After 38 years of working with dangerous biological and chemical agents and other munitions at Dugway, Keetch still believes his biggest risk is driving off this remote Army base 80 miles west of Salt Lake City. "I am often asked if I am afraid for my family living here. But you know what the biggest danger is? It's the public highway out there."
It is the long distance between Dugway and the nearest sign of civilization that prompted the military in 1942 to base a proving ground here. Dugway celebrates its 50th year of operation this week.
"It was isolated enough that there would be no danger to life and property," said Col. John R. Burns, Dugway's first commander. The Army says its 841,000 acres of uninhabited flat desert valleys and rugged mountains make Dugway ideal for large-scale testing of weaponry.
It's ironic, then, that Dugway has also become the home to Keetch and more than 2,500 others. The self-supporting community where civilian and military personnel live, located 10 miles from the nearest testing facility, has a day-care center, schools, golf course, theater, bowling alley, supermarket and other amenities.
"It's the pits for a single person but a great place for a family," Keetch said.
He would know. He has lived here under both situations.
In 1952, Keetch had just graduated from high school when he hitch-hiked to Dugway from Orem to start work as a lab technician. His bunk was in a tar-paper shack, through which sand would constantly blow.
When he was drafted in 1957 and after he served his two-year stint he didn't plan to return to Dugway. But he was newly married, broke and had re-employment rights to his old job. So he moved back to the tar-paper shacks with his new wife, Kitsy, who wasn't exactly thrilled with the place. "She asked, `Where are the trees?' It was desolate," he recalled. "But we learned to love it."

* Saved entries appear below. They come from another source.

(** ** What the static pointers point to *)

(** [mode_info] points to the buffer of every query: after the information
    of mode [n] was asked for, the colour bits, masks and shifts are those of
    mode [n], whatever mode is set. *)
Theorem color_of_last_query ml n md blk v :
  ready ml v -> mode_info v = low_mem_buffer + 512 ->
  ml !! n = Some md -> tbl (Z.lor md VBE_MODE_LFB) = Some blk ->
  Forall (fun k => sb blk k <= 8 /\ sb blk (k + 1) < 32) [31; 33; 35] ->
  exists vm v', video_mode_info int86 low_mem_buffer (Z.of_nat n) v = Ok ((0, Some vm), v') /\
    get_color_bits v' = Ok ((0, [rbits vm; gbits vm; bbits vm]), v') /\
    get_color_mask v' = Ok ((0, [rmask vm; gmask vm; bmask vm]), v') /\
    get_color_shift v' = Ok ((0, [rshift vm; gshift vm; bshift vm]), v') /\
    rbits vm = sb blk 31 /\ rshift vm = sb blk 32 /\ md_mode vm = md.
Proof.
  intros Hr Hmi Hn Ht Hcol. destruct (rd_list _ _ Hr n md Hn) as [Emd Hmd].
  destruct (query_ready ml (Z.lor md VBE_MODE_LFB) v Hr (lfb_range md Hmd)) as (v1 & E1 & Hs1 & Hr1 & Hm1).
  rewrite Ht in E1, Hm1. assert (length blk = 256%nat) as Hlen by by eapply vbe_block. destruct vbe_low as [_ Hlow].
  destruct (rd_list _ _ Hr1 n md Hn) as [Emd1 _]. destruct Hs1 as (_ & Hmo & _ & Hmi1 & _).
  assert (forall k, k ∈ [31; 33; 35] -> exists c, color_mask (sb blk k) (sb blk (k + 1)) = Ok c) as Hc.
  { intros k Hk. rewrite Forall_forall in Hcol. destruct (Hcol k Hk) as [H1 H2]. pose proof (sb_range blk k). pose proof (sb_range blk (k + 1)).
    pose proof (color_mask_bounds (sb blk k) (sb blk (k + 1)) ltac:(lia) ltac:(lia)) as Hb.
    destruct (Z.leb_spec (sb blk k) 8); [|lia]. destruct (Z.ltb_spec (sb blk (k + 1)) 32); [|lia]. destruct Hb as (c & E & _). by exists c. }
  destruct (Hc 31 ltac:(set_solver)) as [cr Er]. destruct (Hc 33 ltac:(set_solver)) as [cg Eg]. destruct (Hc 35 ltac:(set_solver)) as [cb Eb].
  change (31 + 1) with 32 in Er. change (33 + 1) with 34 in Eg. change (35 + 1) with 36 in Eb.
  unfold video_mode_info. rewrite (sm_bind_ok _ _ _ _ _ (init_once_ready ml v Hr)). change (0 =? -1) with false. cbv iota.
  rewrite (sm_bind_ok (mode_at (Z.of_nat n)) _ v md v) by (unfold mode_at; by rewrite Emd).
  rewrite (sm_bind_ok _ _ _ _ _ E1). cbv beta. destruct (Z.eqb_spec (low_mem_buffer + 512) 0) as [?|_]; [lia|].
  rewrite (sm_bind_ok (mode_at (Z.of_nat n)) _ v1 md v1) by (unfold mode_at; by rewrite Emd1).
  rewrite (sm_bind_ok sm_get _ v1 v1 v1 eq_refl). cbv zeta. rewrite Hm1.
  unfold get_color_bits, get_color_mask, get_color_shift, mi_rmask_size, mi_rpos, mi_gmask_size, mi_gpos, mi_bmask_size, mi_bpos, mi_xres, mi_yres, mi_bpp.
  rewrite !block_byte, !block_word by lia. rewrite Er, Eg, Eb. unfold mbind, sm_mbind, sm_lift. cbn [mbind res_mbind res_bind].
  eexists _, v1. split; [reflexivity|]. unfold sm_get, mret, sm_mret. rewrite Hmi1, Hmi, Hm1.
  destruct (Z.eqb_spec (low_mem_buffer + 512) 0) as [?|_]; [lia|]. rewrite !block_byte by lia. rewrite Er, Eg, Eb. by split_and!.
Qed.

Trees have since grown and the housing has improved. Meantime, the Keetches raised three children here, one of whom has returned to work for a contractor. He said even three-generation Dugway families are not uncommon.
So what's the attraction? Keetch believes it's the strong community spirit. "The entire community has a common goal. We work together and socialize together. We have no homeless or unemployed. All of us support the mission" of Dugway.

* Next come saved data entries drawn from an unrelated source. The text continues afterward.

Definition subclass_str (cc sub : Z) : res string :=
  if sub =? 0x80 then Ok "other"%string else
  match cc with
  | 0 => Ok (if sub =? 1 then "VGA-compatible device"%string else "unknown"%string)
  | 1 => table_name class_mass_names 4 sub
  | 2 => table_name class_net_names 4 sub
  | 3 => table_name class_disp_names 2 sub
  | 4 => table_name class_mm_names 2 sub
  | 5 => Ok (if sub =? 0 then "RAM"%string else if sub =? 1 then "flash"%string else "unknown"%string)
  | 6 => table_name class_bridge_names 8 sub
  | 7 => table_name class_comm_names 3 sub
  | 8 => table_name class_base_names 4 sub
  | 9 => table_name class_input_names 4 sub
  | 10 => Ok (if sub =? 0 then "generic docking station"%string else "unknown"%string)
  | 11 =>
      Ok match sub with
         | 0 => "386"%string | 1 => "486"%string | 2 => "pentium"%string | 0x10 => "alpha"%string
         | 0x20 => "powerpc"%string | 0x30 => "mips"%string | 0x40 => "co-processor"%string | _ => "unknown"%string
         end
  | 12 => table_name class_ser_names 5 sub
  | 13 => Ok (if sub =? 0 then "irda controller"%string else if sub =? 1 then "IR controller"%string else
              if sub =? 0x10 then "RF controller"%string else "unknonw"%string)
  | 15 => table_name class_sat_names 4 sub
  | 16 => Ok (if sub =? 0 then "network & computing crypto"%string else if sub =? 1 then "entertainment crypto"%string else "unknown"%string)
  | 17 => Ok (if sub =? 0 then "DPIO module"%string else "unknown"%string)
  | _ => Ok "unknown"%string
  end.

(** The names of all classes are within their tables, those of all subclasses
    but one: the fifth of the satellite controllers is behind its table. *)
Theorem class_names_bounds cc sub :
  0 <= cc < 256 -> 0 <= sub < 256 ->
  (exists s, class_str cc = Ok s) /\
  (if (cc =? 15) && (sub =? 4) then subclass_str cc sub = Fault else exists s, subclass_str cc sub = Ok s).
Proof.
  intros Hc Hs. set (ok := fun r : res string => match r with Ok _ => true | _ => false end).
  assert (forall r, ok r = true -> exists s, r = Ok s) as Hok by (intros [s| | |]; [by exists s|done..]). split.
  - apply Hok. by apply (byte_cases (fun c => ok (class_str c))).
  - pose proof (byte_cases (fun c => forallb (fun s => if (c =? 15) && (s =? 4) then negb (ok (subclass_str c s)) else ok (subclass_str c s)) (zseq 0 256))
      ltac:(by vm_compute) cc Hc) as H. cbv beta in H. rewrite forallb_forall in H.
    specialize (H sub ltac:(apply list_elem_of_In, elem_of_zseq; lia)).
    destruct ((cc =? 15) && (sub =? 4)) eqn:E; [|by apply Hok].
    apply andb_true_iff in E as [->%Z.eqb_eq ->%Z.eqb_eq]. done.
Qed.
Lemma class_names_bounds_witness : 0 <= 15 < 256 /\ subclass_str 15 4 = Fault /\ class_str 15 = Ok "satellite communication controller"%string.
Proof. split; [lia|]. split; [exact (proj2 (class_names_bounds 15 4 ltac:(lia) ltac:(lia)))|done]. Defined.

(** ** The host bridge *)

(** The last double word written to the address port. *)
Fixpoint cfg_addr (tr : list io_event) : option Z :=
  match tr with
  | [] => None
  | EOut 32 p v :: tr => if p =? CONFIG_ADDR_PORT then Some v else cfg_addr tr
  | _ :: tr => cfg_addr tr
  end.

(** Configuration space: the double word of a register of function 0 to 7 of
    a device. The data port shows what the address port selects. *)
Class PciHost `{Device} (space : Z -> Z -> Z -> Z -> Z) : Prop := {
  host_word : forall bus dv func reg, 0 <= space bus dv func reg < 4294967296;
  host_data : forall tr a, cfg_addr tr = Some a -> Z.testbit a 31 = true ->
    dev tr 32 CONFIG_DATA_PORT = space ((a / 65536) mod 256) ((a / 2048) mod 32) ((a / 256) mod 8) (4 * ((a / 4) mod 64)) }.

Section host.
Context `{PciHost space}.

(** A computation that ends with [v] and leaves the interrupt flag alone. *)
Definition yields {A} (m : IO A) (v : A) : Prop := forall w, exists w', m w = Ok (v, w') /\ intr_on w' = intr_on w.

Lemma yields_ret {A} (v : A) : yields (mret v) v.
Proof. intros w. by exists w. Qed.
Lemma yields_bind {A B} (m : IO A) (f : A -> IO B) a b : yields m a -> yields (f a) b -> yields (m ≫= f) b.
Proof.
  intros Hm Hf w. destruct (Hm w) as (w1 & E1 & I1). destruct (Hf w1) as (w2 & E2 & I2).
  exists w2. split; [by rewrite (bind_ok _ _ _ _ _ E1)|congruence].
Qed.

Lemma cfg_addr_sum bus dv func k :
  0 <= bus < 256 -> 0 <= dv < 32 -> 0 <= func -> 0 <= k < 64 ->
  Z.lor (Z.lor (Z.lor (Z.lor ADDR_ENABLE (ADDR_BUSID bus)) (ADDR_DEVID dv)) (ADDR_FUNC func)) (k * 4)
  = (((32768 + bus) * 32 + dv) * 8 + u32 func mod 4) * 256 + k * 4.
Proof.
  intros Hb Hd Hf Hk. unfold ADDR_ENABLE, ADDR_BUSID, ADDR_DEVID, ADDR_FUNC. rewrite !(u32_small bus), !(u32_small dv) by lia.
  rewrite land_255, land_31, (land_mask _ 2 ltac:(lia) : Z.land (u32 func) 3 = u32 func mod 4).
  rewrite (Z.mod_small bus), (Z.mod_small dv), !Z.shiftl_mul_pow2 by lia.
  change 0x80000000 with (32768 * 2 ^ 16).
  rewrite <- !Z.shiftl_mul_pow2, <- Z.shiftl_lor, !Z.shiftl_mul_pow2 by lia.
  change 32768 with (1 * 2 ^ 15) at 1. rewrite (lor_low 15) by lia. change (1 * 2 ^ 15) with 32768.
  replace ((32768 + bus) * 2 ^ 16) with ((32768 + bus) * 32 * 2 ^ 11) by lia.
  rewrite <- !Z.shiftl_mul_pow2, <- Z.shiftl_lor, !Z.shiftl_mul_pow2 by lia.
  change 32 with (2 ^ 5) at 1. rewrite (lor_low 5) by lia. change (2 ^ 5) with 32.
  assert (0 <= u32 func mod 4 < 4) by mlia.
  replace (((32768 + bus) * 32 + dv) * 2 ^ 11) with (((32768 + bus) * 32 + dv) * 8 * 2 ^ 8) by lia.
  rewrite <- !Z.shiftl_mul_pow2, <- Z.shiftl_lor, !Z.shiftl_mul_pow2 by lia.
  change 8 with (2 ^ 3) at 1. rewrite (lor_low 3) by lia. change (2 ^ 3) with 8.
  rewrite (lor_low 8) by lia. done.
Qed.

That mission - testing wartime equipment, particularly chemical and biological weapons - hasn't always had the same kind of support from the general public.

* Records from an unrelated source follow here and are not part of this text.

(** ** Computations that end and keep the interrupt flag *)
Definition tame {A} (m : IO A) : Prop := forall w, exists a w', m w = Ok (a, w') /\ intr_on w' = intr_on w.

Create HintDb tame discriminated.

Lemma tame_ret {A} (a : A) : tame (mret a).
Proof. intros w. by exists a, w. Qed.
Lemma tame_bind {A B} (m : IO A) (f : A -> IO B) : tame m -> (forall a, tame (f a)) -> tame (m ≫= f).
Proof.
  intros Hm Hf w. destruct (Hm w) as (a & w1 & E1 & I1). destruct (Hf a w1) as (b & w2 & E2 & I2).
  exists b, w2. rewrite (bind_ok _ _ _ _ _ E1). split; [done|congruence].
Qed.
Lemma bind_panic {A B} (m : IO A) (f : A -> IO B) w : m w = Panic -> (m ≫= f) w = Panic.
Proof. intros E. unfold mbind, io_mbind. by rewrite E. Qed.
Lemma tame_input `{Device} width port : tame (input width port).
Proof. intros w. by eexists _, _. Qed.
Lemma tame_output width v port : tame (output width v port).
Proof. intros w. by eexists _, _. Qed.
#[export] Hint Resolve tame_ret tame_input tame_output : tame.

(** Goes through binds and cases. *)
Ltac tame_step :=
  match goal with
  | |- forall _, _ => intros ?
  | |- tame (_ ≫= _) => apply tame_bind
  | |- tame (let '(_, _) := ?x in _) => destruct x
  | |- tame (if ?b then _ else _) => destruct b
  | |- tame (match ?x with _ => _ end) => destruct x
  | |- tame _ => solve [eauto with tame]
  end.
Ltac tame := unfold inb, inw, inl, outb, outw, outl, iodelay in *; repeat tame_step.

Section devices.
Context `{Device}.

(** *** Console, keyboard and mouse *)
Lemma con_init_tame {S} (open : Z -> Z -> Z -> S -> IO S) t s :
  tame (open 0 9600 Contty.SER_8N1 s) -> tame (con_init open t s).
Proof. intros Ho. unfold con_init, con_show_cursor, crtc_setstart, crtc_cursor, crtc_write, crtc_read. cbv zeta. tame. Qed.

Lemma kb_poll_tame n ready : tame (kb_poll n ready).
Proof. induction n as [|n IH]; cbn [kb_poll]; tame. Qed.
Lemma delays_tame n : tame (delays n).
Proof. induction n as [|n IH]; cbn [delays]; tame. Qed.
#[local] Hint Resolve kb_poll_tame delays_tame : tame.

Lemma get_ccb_tame : tame get_ccb.
Proof. unfold get_ccb, kb_send_cmd, kb_read_data, kb_wait_read, kb_wait_write. tame. Qed.
Lemma set_ccb_tame v : tame (set_ccb v).
Proof. unfold set_ccb, kb_send_cmd, kb_send_data, kb_read_data, kb_wait_read, kb_wait_write. tame. Qed.
#[local] Hint Resolve get_ccb_tame set_ccb_tame : tame.

Lemma init_mouse_tame m : tame (init_mouse m).
Proof. unfold init_mouse, kb_send_cmd, kb_send_data, kb_read_data, kb_wait_read, kb_wait_write. tame. Qed.

(** *** PCI *)
Lemma cfg_read32_tame bus dv func reg : tame (cfg_read32 CfgM1 bus dv func reg).
Proof. unfold cfg_read32, cfg_read32_m1. tame. Qed.
#[local] Hint Resolve cfg_read32_tame : tame.
Lemma read_regs_tame bus dv func n i : tame (read_regs CfgM1 bus dv func n i).
Proof. revert i. induction n as [|n IH]; intros i; cbn [read_regs]; tame. Qed.
#[local] Hint Resolve read_regs_tame : tame.
Lemma read_dev_info_tame bus dv func : tame (read_dev_info CfgM1 bus dv func).
Proof. unfold read_dev_info. tame. Qed.
#[local] Hint Resolve read_dev_info_tame : tame.
Lemma enum_funcs_tame bus dv n i c : tame (enum_funcs CfgM1 bus dv n i c).
Proof. revert i c. induction n as [|n IH]; intros i c; cbn [enum_funcs]; tame. Qed.
#[local] Hint Resolve enum_funcs_tame : tame.
Lemma enum_dev_tame bus dv : tame (enum_dev CfgM1 bus dv).
Proof. unfold enum_dev. tame. Qed.
#[local] Hint Resolve enum_dev_tame : tame.
Lemma enum_devs_tame bus n i c : tame (enum_devs CfgM1 bus n i c).
Proof. revert i c. induction n as [|n IH]; intros i c; cbn [enum_devs]; tame. Qed.
#[local] Hint Resolve enum_devs_tame : tame.
Lemma enum_buses_tame n i c : tame (enum_buses CfgM1 n i c).
Proof. revert i c. induction n as [|n IH]; intros i c; cbn [enum_buses]; unfold enum_bus; tame. Qed.

(** The BIOS comes back, and does not offer mechanism 2 alone; it may change the
    interrupt flag. *)
Definition pci_bios (int86 : Z -> int86regs -> IO int86regs) : Prop := forall w, exists r w',
  int86 0x1a (regs_in 0xb101 0 0 0 0 0) w = Ok (r, w') /\ (carry r = true \/ Z.land (eax r) 1 <> 0 \/ Z.land (eax r) 2 = 0).

Lemma init_pci_tame int86 : pci_bios int86 -> tame (init_pci int86).
Proof.
  intros Hb w. destruct (Hb w) as (r & w1 & E & Hr). unfold init_pci.
  rewrite (bind_ok get_intr_flag _ w (intr_on w) w eq_refl), (bind_ok _ _ _ _ _ E).
  rewrite (bind_ok (Io.set_intr_flag (intr_on w)) _ w1 tt (mk_world (trace w1) (intr_on w)) eq_refl).
  destruct (carry r || negb (Z.land (eax r) 0xff00 =? 0) || negb (edx r =? PCI_SIG)) eqn:Eb; [by eexists _, _|].
  destruct (Z.eqb_spec (Z.land (eax r) 1) 0), (Z.eqb_spec (Z.land (eax r) 2) 0); cbn [negb].
  - by eexists _, _.
  - apply orb_false_iff in Eb as [[Ec _]%orb_false_iff _]. destruct Hr as [Hr|[Hr|Hr]]; congruence.
  - exact (tame_bind _ _ (enum_buses_tame 256 0 0) (fun n => tame_ret (Some n)) (mk_world (trace w1) (intr_on w))).
  - exact (tame_bind _ _ (enum_buses_tame 256 0 0) (fun n => tame_ret (Some n)) (mk_world (trace w1) (intr_on w))).
Qed.

(** *** Sound Blaster *)

(** At a base port there is either no card, or one whose DSP takes and gives
    bytes within [fuel] polls. *)
Definition card_ok (fuel : nat) (st : sb) : Prop :=
  (forall tr, wrap 8 (dev tr 8 (u16 (REG_RDATA st))) <> 0xaa) \/ (dsp_ready fuel st /\ dsp_answers fuel st).

Lemma write_dsp_tame fuel st v : dsp_ready fuel st -> tame (write_dsp fuel st v).
Proof.
  intros Hr [tr b]. destruct (Hr tr) as (k & Hk & E). destruct (wait_write_ok fuel st k tr b Hk E) as [n En].
  unfold write_dsp. rewrite (bind_ok _ _ _ _ _ En). by eexists _, _.
Qed.
Lemma read_dsp_tame fuel st : dsp_answers fuel st -> tame (read_dsp fuel st).
Proof.
  intros Hr [tr b]. destruct (Hr tr) as (k & Hk & E). destruct (wait_read_ok fuel st k tr b Hk E) as [n En].
  unfold read_dsp. rewrite (bind_ok _ _ _ _ _ En). by eexists _, _.
Qed.

Lemma poll_reset_tame n st : tame (poll_reset n st).
Proof. induction n as [|n IH]; cbn [poll_reset]; tame. Qed.
Lemma sb_reset_dsp_tame st : tame (sb_reset_dsp st).
Proof. unfold sb_reset_dsp. pose proof poll_reset_tame. tame. Qed.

The flood of protest began in 1968 when nerve gas dropped over the testing area also drifted into neighboring Skull Valley, killing 5,000 sheep. Despite public outrage and the subsequent test ban of real chemical arms, Keetch doesn't believe Dugway was entirely at fault.
"We may have contributed. (But) the BLM was releasing a pesticide in the area at the same time to control grasshoppers," he said, noting that the shepherds should have showed signs of nerve gas contamination, but they didn't.
Numerous other incidents of accidental and intended releases of chemicals and germs from Dugway have occurred. Procedures have changed, however, to reduce the risk to the general public and wildlife. Open-air testing is done only with harmless simulants, and tests of chemical agents or biological toxins are done in labs using minute amounts. Also, Dugway stresses that all testing is of equipment designed to defend against chemical or biological warfare.
Keetch, Dugway's division chief of test conduct, said the workers are more at risk now because the small quantities of chemicals and germs are more concentrated, while the open air would dilute them. But that doesn't mean Dugway employees should worry, he added.
"You have to have respect for (the chemicals and germs), but not be afraid of them. . . . "I've been covered with chemicals, but I was dressed in a rubber suit."
He recalls an accidental exposure to a nerve agent, which briefly affected his vision. He was given an antidote and stayed three days in the hospital for observation.
Despite the risks involved, Keetch doesn't think past testing of chemical or biological weapons was any different than testing the performance of a bayonet.
"There is nothing in war that is humane," he said.